Advancing age and increased lifespan of human populations worldwide in the mid-nineteenth century, have led to a significant increase in the incidence of neurodegenerative diseases, one of the major cause of disability and death for most of those affected. Neurodegeneration is one of the biggest public health problems in modern society also because effective pharmacological interventions for prevention and treatment of the disease, are lacking. Based on the premise that oxidative stress underlies a number of neurodegenerative diseases, the identification of novel antioxidants as potential therapeutics is a prolific area of neuroscience research. There is also a close relationship between specific therapies and the induction of oxidative stress in chronic neurodegeneration, such as the case of levodopa in patients with Parkinson’s disease (Müller et al., 2014).

Although the different neurodegenerative diseases manifest in distinct neuronal cell types, oxidative stress and suppression of neuronal survival signals are common to many of these pathological conditions and appear to be highly relevant targets for treatment. Growing evidences suggest that at the pathological level, almost all neurodegenerative diseases share common features such as the iron accumulation and the generation of misfolded protein deposits. Furthermore, it was shown that the oxidative stress markers precede the pathological lesions of neurodegeneration, see Figure 1.

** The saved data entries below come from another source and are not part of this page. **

(* ===== verification/ExecutorProperties.v ===== *)
(** * Properties of the executors

    - The keys and signatures of the secret service: which requests an executor makes, and that
      the same one-time key serves two commitments.
    - What a duty publishes: the executors rebuild the transactions of the peg-out graph from
      what the service and the database answer, and publish them with the signatures in place.
    - The fulfillment an executor fronts, after the stake is buried and in time, is the one that the
      bridge proof reads. *)

From S2P Require Import Prelude Bitcoin OperatorTable PogMusig BtcNotify TxDriver Winternitz Wots TxTypes Taproot Deposit Predicates Connectors.
From S2P Require Import Script StakeChain ConnectorsAssert DisproveScript TxGraph PegOutGraph GraphSpec GraphProperties GraphFinalize.
From S2P Require Import ContractTypes Checkpoint Database StakeChainSM ContractExample ContractManager BridgeProof ProofHandler OperatorWallet.
From S2P Require Import SecretService Retry Executors ManagerProperties.
Import Inclusion TxInfo Statement.

(** ** Reasoning about executors *)

Section logic.
Context `{BuildProfile, BitcoinLib, ScriptLib, BdkLib, !ExecEnv}.
Context {D : Type} `{StakesDb D}.

Abbreviation X A := (handler (OutputHandles (D := D)) ContractManagerErr A) (only parsing).
Abbreviation submission := (Transaction * (TxStatus → bool))%type (only parsing).

(** An invariant of the database that every call keeps, and that everything that is called
    answers. *)
Variables (good : D → Prop) (up : Prop).

(** From every good state [m] runs without a panic, and [Q] holds of what it hands to the driver
    and of its result. *)
Definition runs {A} (m : X A) (Q : list submission → result ContractManagerErr A → Prop) : Prop :=
  ∀ w, good (oh_db w) → ∃ w' txs r, m w = Val (w', r) ∧ good (oh_db w') ∧
    oh_driven w' = oh_driven w ++ txs ∧ Q txs r.

(** A value that satisfies [P], or an error if not everything answers. *)
Definition returns {A} (r : result ContractManagerErr A) (P : A → Prop) : Prop :=
  (∀ a, r = Ok a → P a) ∧ (up → ∃ a, r = Ok a).

(** [m] hands nothing to the driver, and its value satisfies [P]. *)
Definition quiet {A} (m : X A) (P : A → Prop) : Prop := runs m (λ txs r, txs = [] ∧ returns r P).

(** [m] hands one transaction to the driver, which satisfies [T], or fails before it does because
    something does not answer. *)
Definition publishes (m : X unit) (T : Transaction → Prop) : Prop :=
  runs m (λ txs r, (txs = [] ∧ (∃ e, r = Err e) ∧ ¬ up) ∨ ∃ tx, T tx ∧ txs = [(tx, is_buried)]).

Lemma runs_bind {A B} (m : X A) (k : A → X B) (P : A → Prop) Q :
  quiet m P → (∀ a, P a → runs (k a) Q) → (∀ e, ¬ up → Q [] (Err e)) → runs (h_bind m k) Q.
Proof.
  intros Hm Hk He w Hw. destruct (Hm w Hw) as (w1 & txs & r & E & Hg & Hd & -> & HP & Hup).
  unfold h_bind. rewrite E. cbn [mbind comp_bind fst snd]. rewrite app_nil_r in Hd. destruct r as [a|e].
  - destruct (Hk a (HP a eq_refl) w1 Hg) as (w2 & txs & r & E2 & Hg2 & Hd2 & HQ).
    exists w2, txs, r. by rewrite <- Hd.
  - exists w1, [], (Err e). split_and!; auto; [by rewrite app_nil_r|]. apply He. intros Hu. by destruct (Hup Hu).
Qed.

Lemma runs_weaken {A} (m : X A) Q Q' : runs m Q → (∀ txs r, Q txs r → Q' txs r) → runs m Q'.
Proof. intros Hm HQ w Hw. destruct (Hm w Hw) as (w' & txs & r & ? & ? & ? & ?). exists w', txs, r. eauto. Qed.

Lemma quiet_weaken {A} (m : X A) (P P' : A → Prop) : quiet m P → (∀ a, P a → P' a) → quiet m P'.
Proof. intros Hm HP. eapply runs_weaken; [exact Hm|]. intros txs r (-> & Hr & Hup). split_and!; [done|split; auto]. Qed.

Lemma quiet_bind {A B} (m : X A) (k : A → X B) P Q :
  quiet m P → (∀ a, P a → quiet (k a) Q) → quiet (h_bind m k) Q.
Proof. intros Hm Hk. eapply runs_bind; eauto. intros e Hu. split; [done|]. by split. Qed.

Lemma publishes_bind {A} (m : X A) (k : A → X unit) P T :
  quiet m P → (∀ a, P a → publishes (k a) T) → publishes (h_bind m k) T.
Proof. intros Hm Hk. eapply runs_bind; eauto. Qed.

(** A call that hands nothing to the driver. *)
Lemma quiet_call {A} (m : X A) (P : A → Prop) :
  (∀ w, good (oh_db w) → ∃ w' r, m w = Val (w', r) ∧ good (oh_db w') ∧ oh_driven w' = oh_driven w ∧ returns r P) →
  quiet m P.
Proof.
  intros Hm w Hw. destruct (Hm w Hw) as (w' & r & E & Hg & Hd & Hr). exists w', [], r.
  by rewrite Hd, app_nil_r.
Qed.

Lemma returns_Ok {A} (a : A) (P : A → Prop) : P a → returns (Ok a) P.
Proof. intros HP. split; [by intros ? [= <-]|eauto]. Qed.
Lemma returns_Err {A} e (P : A → Prop) : ¬ up → returns (Err e) P.
Proof. by split. Qed.

Lemma quiet_ret {A} (a : A) (P : A → Prop) : P a → quiet (h_ret a) P.
Proof. intros HP. apply quiet_call. intros w Hw. exists w, (Ok a). auto using returns_Ok. Qed.

Lemma quiet_comp {A} (c : comp A) a : c = Val a → quiet (h_comp c) (eq a).
Proof. intros ->. by apply quiet_ret. Qed.

Lemma quiet_result {E A} (f : E → ContractManagerErr) (r : result E A) :
  (up → is_ok r = true) → quiet (h_result f r) (λ a, r = Ok a).
Proof.
  intros Hup. apply quiet_call. intros w Hw. eexists w, _. split; [reflexivity|]. split_and!; auto.
  destruct r; [by apply returns_Ok|]. apply returns_Err. intros Hu. by specialize (Hup Hu).
Qed.

Lemma quiet_db {A} (op : db_op D A) (P : A → Prop) :
  (∀ db, good db → good (op db).1 ∧ (∀ a, (op db).2 = Ok a → P a) ∧ (up → is_ok (op db).2 = true)) →
  quiet (db_call op) P.
Proof.
  intros Hop. apply quiet_call. intros w Hw. destruct (Hop _ Hw) as (Hg & HP & Hup). unfold db_call.
  destruct (op (oh_db w)) as [db r]. cbn in *. eexists _, _. split; [reflexivity|]. split_and!; auto.
  destruct r; [apply returns_Ok; auto|]. apply returns_Err. intros Hu. by specialize (Hup Hu).
Qed.

Lemma quiet_join {A} (ms : list (X A)) (Ps : list (A → Prop)) :
  Forall2 quiet ms Ps → quiet (join_all ms) (λ rs, Forall2 returns rs Ps).
Proof.
  induction 1 as [|m P ms Ps Hm _ IH]; cbn [join_all]; [by apply quiet_ret|].
  apply (quiet_bind _ _ (λ r, returns r P)).
  - intros w Hw. destruct (Hm w Hw) as (w' & txs & r & E & Hg & Hd & -> & HP).
    exists w', [], (Ok r). unfold attempt. rewrite E. split_and!; auto using returns_Ok.
  - intros r Hr. eapply quiet_bind; [exact IH|]. intros rs Hrs. apply quiet_ret. by constructor.
Qed.

Lemma quiet_collect {A} (rs : list (result ContractManagerErr A)) (Ps : list (A → Prop)) :
  Forall2 returns rs Ps → quiet (collect rs) (λ l, Forall2 (λ a (P : A → Prop), P a) l Ps).
Proof.
  induction 1 as [|r P rs Ps [Hr Hup] _ IH]; cbn [collect]; [by apply quiet_ret|].
  eapply quiet_bind; [apply quiet_result; intros Hu; by destruct (Hup Hu) as [a ->]|]. intros a ->.
  eapply quiet_bind; [exact IH|]. intros l Hl. apply quiet_ret. constructor; auto.
Qed.

Section service.
Hypothesis up_answers : up → ∀ n, s2_answers n = true.

Lemma quiet_s2 {A} (answer : comp A) : (up → ∃ a, answer = Val a) → quiet (s2 answer) (λ a, answer = Val a).
Proof.
  intros Hup. apply quiet_call. intros w Hw. eexists (called w), _. split; [reflexivity|]. split_and!; auto.
  destruct answer as [a|].
  - destruct (s2_answers _) eqn:E; [by apply returns_Ok|]. apply returns_Err. intros Hu.
    by rewrite up_answers in E.
  - apply returns_Err. intros Hu. by destruct (Hup Hu).
Qed.
Lemma quiet_ask {A} (a : A) : quiet (s2 (Val a)) (eq a).
Proof. eapply quiet_weaken; [apply quiet_s2; eauto|]. by intros ? [= <-]. Qed.
End service.

Lemma publishes_drive (tx : Transaction) (T : Transaction → Prop) : T tx → publishes (drive tx is_buried) T.
Proof.
  intros HT w Hw. eexists _, _, _. split; [reflexivity|]. split_and!; [done|reflexivity|]. right. eauto.
Qed.

End logic.

(** ** Keys of the secret service *)

Section keys.
Context `{BuildProfile, BitcoinLib, ScriptLib, BdkLib, SecretService, P2PKeysLib, !ExecEnv}.
Context {D : Type}.
Implicit Types good : D → Prop.

(** The keys under which the service signs for a deposit. *)
Definition key_256 (deposit_txid : Txid) (index : N) (key : Wots256PublicKey) : Prop :=
  ∃ bytes, get_256_public_key deposit_txid DEPOSIT_VOUT index = Val bytes ∧ key = wots256_from_flattened_bytes bytes.
Definition key_128 (deposit_txid : Txid) (index : N) (key : WotsHashPublicKey) : Prop :=
  ∃ bytes, get_128_public_key deposit_txid DEPOSIT_VOUT index = Val bytes ∧ key = wots128_from_flattened_bytes bytes.
Record service_keys (deposit_txid : Txid) (pks : P2PWotsPublicKeys) : Prop := {
  fulfillment_key : key_256 deposit_txid 0 (p2p_withdrawal_fulfillment pks);
  public_input_keys : Forall2 (λ key i, key_256 deposit_txid (N.of_nat i) key)
    (p2p_public_inputs (p2p_groth16 pks)) (seq 0 NUM_PUBS);
  field_elem_keys : Forall2 (λ key i, key_256 deposit_txid (N.of_nat (NUM_PUBS + i)) key)
    (p2p_fqs (p2p_groth16 pks)) (seq 0 NUM_U256);
  hash_keys : Forall2 (λ key i, key_128 deposit_txid (N.of_nat i) key)
    (p2p_hashes (p2p_groth16 pks)) (seq 0 NUM_HASH);
}.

Recently, we have focused on the potential therapeutic effects of an antioxidant compound as resveratrol (RV) or 3,5,4′-trihidroxy-trans-stilbene an antifungal molecule of the stilbene family produced in a variety of plant species. RV chemical structure, is characterized by two phenol groups in which the presence of conjugated double bond makes the electrons more delocalized and easily transferable. Just the ability to transfer hydrogen atoms or electrons to the free radicals makes RV an efficient free radical scavenger and a potent antioxidant, see Figure 2 (Hussein, 2011; Iuga et al., 2012).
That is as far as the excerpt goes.